Por isso, cada vez mais gente questiona se a Marinha, onde é sabido que Gouveia e Melo tem alguns "inimigos" a quem não agrada o protagonismo do vice-almirante, será o destino certo para aproveitar todo este capital de popularidade.

Paciente e metódico, o submarinista não estava de todo habituado à superfície, muito menos aos holofotes. Já afirmou várias vezes que não quer ser nenhum "salvador" e que o país não precisa de militares na política.
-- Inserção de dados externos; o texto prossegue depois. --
(* ===== verification/Pacing.v ===== *)
(** * Rate-paced and DCQCN handlers (executor/src/scalar.rs)

    The pacing ticks of a rate generator and of an unreliable DCQCN flow, the
    DCQCN notification point at the receiver and its congestion notifications at
    the sender. *)

From S2P Require Import Prelude OrdMap Event LinkTime ExecError Fel Dcqcn Tcp Model Image Roce.
From S2P Require Import Sched TcpLedger StageIndex Transition TcpSend Stages HostSend.

Definition pacing_credit_scale (rate_denominator : Z) : option Z :=
  checked_mul_128 rate_denominator 1000000000.

Definition pacing_tick_credit (rate_bps pacing_interval_ns : Z) : option Z :=
  checked_mul_128 rate_bps pacing_interval_ns.

Definition paced_packet_cost (size_bytes scale : Z) : option Z :=
  bits ← checked_mul_128 size_bytes 8;
  checked_mul_128 bits scale.

(** ** One tick *)

Record PacingOutcome := mkPacing {
  pt_state : HostState;
  pt_generator : FlowGeneratorState;
  pt_credit_quanta : Z;
  pt_emitted : bool;
  pt_next_packet : option PacketDescriptor;
  pt_next_timer : option (PayloadId * Z);
}.

(** The tick's credit pays for the packet, or accumulates. *)
Definition pace_packet (node : NodeDescriptor) (packet : PacketDescriptor) (state : HostState)
    (generator : FlowGeneratorState) (credit_quanta packet_cost : Z)
  : result ExecutionError (HostState * FlowGeneratorState * Z * bool) :=
  let overflow := CounterOverflow (nd_id node) in
  if packet_cost <=? credit_quanta then
    packets_emitted ← ok_or (checked_add (fg_packets_emitted generator) 1) overflow;
    bytes_emitted ← ok_or (checked_add (fg_bytes_emitted generator) (pk_size_bytes packet))
                      overflow;
    state ← count_sourced node 1 state;
    Ok (state, generator <| fg_packets_emitted := packets_emitted |>
                         <| fg_bytes_emitted := bytes_emitted |>,
        credit_quanta - packet_cost, true)
  else Ok (state, generator, credit_quanta, false).

(** One tick of [rate], whose credit and rate the caller has brought up to date. *)
Definition pace_tick (node : NodeDescriptor) (count stop_time_ns now_ns : Z)
    (packet : PacketDescriptor) (state : HostState) (generator : FlowGeneratorState)
    (rate : RateGenerator) (rate_bps : Z) : result ExecutionError PacingOutcome :=
  let overflow := CounterOverflow (nd_id node) in
  scale ← ok_or (pacing_credit_scale (rg_rate_denominator rate)) overflow;
  tick_credit ← ok_or (pacing_tick_credit rate_bps (rg_pacing_interval_ns rate)) overflow;
  packet_cost ← ok_or (paced_packet_cost (pk_size_bytes packet) scale) overflow;
  credit ← ok_or (checked_add_128 (rg_credit_quanta rate) tick_credit) overflow;
  '(state, generator, credit, emitted) ← pace_packet node packet state generator credit packet_cost;
  if rg_total_bytes rate <=? fg_bytes_emitted generator then
    Ok (mkPacing state
          (generator <| fg_next_emission ::= fun emission => emission <| se_status := Finished |> |>)
          credit emitted None None)
  else
    candidate_time ← ok_or (checked_add now_ns (rg_pacing_interval_ns rate))
                       (GeneratorTimeOverflow (pk_flow packet));
    if candidate_time <=? stop_time_ns then
      '(id, size_bytes, state) ←
        (if (emitted : bool) then
           '(id, state) ← allocate_payload node count state;
           Ok (id, Z.min (rg_packet_size_bytes rate)
                     (rg_total_bytes rate -w fg_bytes_emitted generator), state)
         else Ok (pk_id packet, pk_size_bytes packet, state));
      next_cost ← ok_or (paced_packet_cost size_bytes scale) overflow;
      let status :=
        match checked_add_128 credit tick_credit with
        | Some next_credit => if next_cost <=? next_credit then Scheduled else Blocked
        | None => Blocked
        end in
      Ok (mkPacing state (generator <| fg_next_emission := mkEmission status candidate_time id |>)
            credit emitted
            (if emitted then Some (mkPacket id (pk_flow packet) size_bytes false Data) else None)
            (Some (id, candidate_time)))
    else
      Ok (mkPacing state
            (generator <| fg_next_emission ::= fun emission =>
               emission <| se_status := Stopped |> <| se_departure_time_ns := candidate_time |> |>)
            credit emitted None None).

(** What a tick leaves to do once the generator is written. *)
Definition finish_tick (node : NodeDescriptor) (event : Event) (packet : PacketDescriptor)
    (tick : PacingOutcome) : transition unit :=
  _ ← (if pt_emitted tick then
         _ ← set_source_time (pk_id packet) (time_ns (key event));
         _ ← enqueue_source_packet node (pk_id packet);
         record_sourced (nd_id node) packet
       else when (bool_decide (pt_next_timer tick = None)) (mark_terminal (pk_id packet)));
  _ ← when_some (pt_next_packet tick) (fun next => insert_packet next None);
  _ ← when_some (pt_next_timer tick) (fun '(id, time_ns) =>
        emit_from_host node event (mkChild (nd_id node) PacingTimer id time_ns));
  when (pt_emitted tick) (schedule_host_ready node event (pk_id packet)).

(** The event is the tick the generator waits for. *)
Definition tick_due (generator : FlowGeneratorState) (event : Event) : bool :=
  let emission := fg_next_emission generator in
  match se_status emission with
  | Scheduled | Blocked =>
      (se_payload emission =? payload event)
      && (se_departure_time_ns emission =? time_ns (key event))
  | _ => false
  end.

Definition host_rate_timer (node : NodeDescriptor) (event : Event) (packet : PacketDescriptor)
  : transition unit :=
  image ← gets ts_image;
  count ← node_count;
  '(state, index) ← host_parts node;
  when_some (first_generator index (pk_flow packet)) (fun position =>
    generator ← unwrap (hs_generators state !! position);
    match fg_kind generator with
    | GenRate rate =>
        if negb (tick_due generator event) then unit_done
        else
          tick ← attempt (pace_tick node count (im_stop_time_ns image) (time_ns (key event))
                            packet state generator rate (rg_rate_numerator_bits_per_second rate));
          let rate := rate <| rg_credit_quanta := pt_credit_quanta tick |> in
          _ ← set_generator node (pt_state tick) position
                (pt_generator tick <| fg_kind := GenRate rate |>);
          finish_tick node event packet tick
    | _ => unit_done
    end).

(** ** DCQCN *)

Definition dcqcn_materialize (controller : DcqcnController) (frozen : bool) (bound : Z)
  : DcqcnController :=
  if frozen || (bound <=? due_ns controller) then controller
  else (materialize controller bound).1.

Definition host_dcqcn_pacing_timer (node : NodeDescriptor) (event : Event)
    (packet : PacketDescriptor) : transition unit :=
  image ← gets ts_image;
  count ← node_count;
  state ← host_state node;
  position ← some_or (find_position (fun generator => fg_flow generator =? pk_flow packet)
                        (hs_generators state))
               (UnknownGenerator (nd_id node) (pk_flow packet));
  generator ← unwrap (hs_generators state !! position);
  match fg_kind generator with
  | GenDcqcn dcqcn =>
      if negb (tick_due generator event) then unit_done
      else
        let bound := saturating_add (time_ns (key event)) 1 in
        let controller := dcqcn_materialize (dg_controller dcqcn) false bound in
        tick ← attempt (pace_tick node count (im_stop_time_ns image) (time_ns (key event))
                          packet state generator (dg_rate dcqcn) (current_rate_bps controller));
        let controller :=
          match pt_next_timer tick with
          | Some _ => controller
          | None => (settle controller bound).1
          end in
        let rate := dg_rate dcqcn <| rg_credit_quanta := pt_credit_quanta tick |>
                      <| rg_rate_numerator_bits_per_second := current_rate_bps controller |> in
        let dcqcn := dcqcn <| dg_rate := rate |> <| dg_controller := controller |> in
        _ ← set_generator node (pt_state tick) position
              (pt_generator tick <| fg_kind := GenDcqcn dcqcn |>);
        finish_tick node event packet tick
  | _ => unit_done
  end.

(** Data at the notification point: a marked packet answers with a CNP. *)
Definition host_dcqcn_data_arrival (node : NodeDescriptor) (event : Event)
    (packet : PacketDescriptor) : transition unit :=
  descriptor ← flow (pk_flow packet);
  if negb (fd_target descriptor =? nd_id node)
  then fail (FlowRouteMiss (fd_id descriptor) (nd_id node))
  else
    count ← node_count;
    state ← host_state node;
    position ← some_or (find_position (fun r => dr_flow r =? pk_flow packet)
                          (hs_dcqcn_receivers state))
                 (UnknownGenerator (nd_id node) (pk_flow packet));
    receiver ← unwrap (hs_dcqcn_receivers state !! position);
    state ← attempt (count_received node state);
    let '(receiver, sends) :=
      notification_point_sends_cnp receiver (time_ns (key event))
        (match ecn_codepoint packet with Ce => true | _ => false end) in
    let state := state <| hs_dcqcn_receivers ::= <[position := receiver]> |> in
    '(cnp, state) ←
      (if (sends : bool) then
         '(id, state) ← attempt (allocate_payload node count state);
         state ← attempt (count_sourced node 1 state);
         let '(schedule_ready, state) := claim_ready state in
         done_with (Some (id, schedule_ready), state)
       else done_with (None, state));
    _ ← set_host node state;
    _ ← record_arrival (nd_id node) packet Delivered;
    _ ← mark_terminal (pk_id packet);
    when_some cnp (fun '(id, schedule_ready) =>
      let cnp := mkPacket id (pk_flow packet) (dr_cnp_size_bytes receiver) false
                   (DcqcnCnp (mkCnpHeader (pk_id packet))) in
      _ ← source_packet node cnp (time_ns (key event));
      when schedule_ready (emit_host_ready node event id)).

Definition settle_roce_sender (generator : FlowGeneratorState) (roce : RoceGenerator)
    (parked_status : GeneratorStatus) : FlowGeneratorState :=
  let outstanding := fg_bytes_emitted generator -w rc_snd_una roce in
  generator
    <| fg_next_emission ::= fun emission =>
         emission <| se_status := settled_status roce parked_status |> |>
    <| fg_feedback ::= fun feedback =>
         feedback <| fb_outstanding_bytes := outstanding |>
                  <| fb_unacknowledged_bytes := outstanding |> |>.

(** A congestion notification at its sender's controller; [None] when the
    generator has no controller. *)
Definition cnp_feedback (generator : FlowGeneratorState) (now_ns : Z)
  : option FlowGeneratorState :=
  match fg_kind generator with
  | GenDcqcn dcqcn =>
      match se_status (fg_next_emission generator) with
      | Scheduled | Blocked =>
          let controller := (on_feedback (dg_controller dcqcn) now_ns).1 in
          let dcqcn := dcqcn <| dg_controller := controller |>
                         <| dg_rate ::= fun rate => rate <| rg_rate_numerator_bits_per_second :=
                              current_rate_bps controller |> |> in
          Some (generator <| fg_kind := GenDcqcn dcqcn |>)
      | _ => Some generator
      end
  | GenRoce roce =>
      if rp_total_bytes (rc_pacer roce) <=? rc_snd_una roce then Some generator
      else
        let roce := roce <| rc_controller := (on_feedback (rc_controller roce) now_ns).1 |> in
        Some (settle_roce_sender generator roce (se_status (fg_next_emission generator))
                <| fg_kind := GenRoce roce |>)
  | _ => None
  end.

Definition host_dcqcn_cnp_arrival (node : NodeDescriptor) (event : Event)
    (packet : PacketDescriptor) : transition unit :=
  descriptor ← flow (pk_flow packet);
  if negb (fd_source descriptor =? nd_id node)
  then fail (FlowRouteMiss (fd_id descriptor) (nd_id node))
  else
    let unknown := UnknownGenerator (nd_id node) (pk_flow packet) in
    '(state, index, position, generator) ← generator_parts node (pk_flow packet) unknown;
    arrivals ← some_or (checked_add (fb_arrivals (fg_feedback generator)) 1)
                 (CounterOverflow (nd_id node));
    let generator := generator <| fg_feedback ::= fun feedback =>
                       feedback <| fb_arrivals := arrivals |> |> in
    generator ← some_or (cnp_feedback generator (time_ns (key event))) unknown;
    _ ← set_generator node state position generator;
    _ ← record_arrival (nd_id node) packet FeedbackArrival;
    mark_terminal (pk_id packet).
Mas há quem tenha ouvido em algumas das suas intervenções públicas em palestras algumas notas de discurso mais politizado, que podem denotar que nenhuma porta estará fechada.

Possivelmente tudo dependerá das decisões nas próximas semanas e da tal contagem decrescente das nomeações na Armada.

Marcelo Rebelo de Sousa terá a última palavra, como sublinha a DN uma fonte parlamentar da comissão de Defesa, que acredita que Gouveia e Melo não deixará as Força Armadas. "A chave está em Belém. Será a típica decisão que poderá ter de aguentar até ao próximo governo. O vice-almirante deve ter calma e paciência. Está na Marinha desde os 17 anos, ser CEMA é o sonho da vida dele. Se fosse para a política poderia descapitalizar a popularidade que tem", adverte.

O ex-CEMA na reforma, almirante Melo Gomes, pede a Henrique Gouveia e Melo que não se inquiete. "A superexposição mediática a que tem sido sujeito não o ajuda. Independentemente das qualidades que tem, deve ter calma. Atrás do tempo, outro tempo virá", conclui enigmaticamente.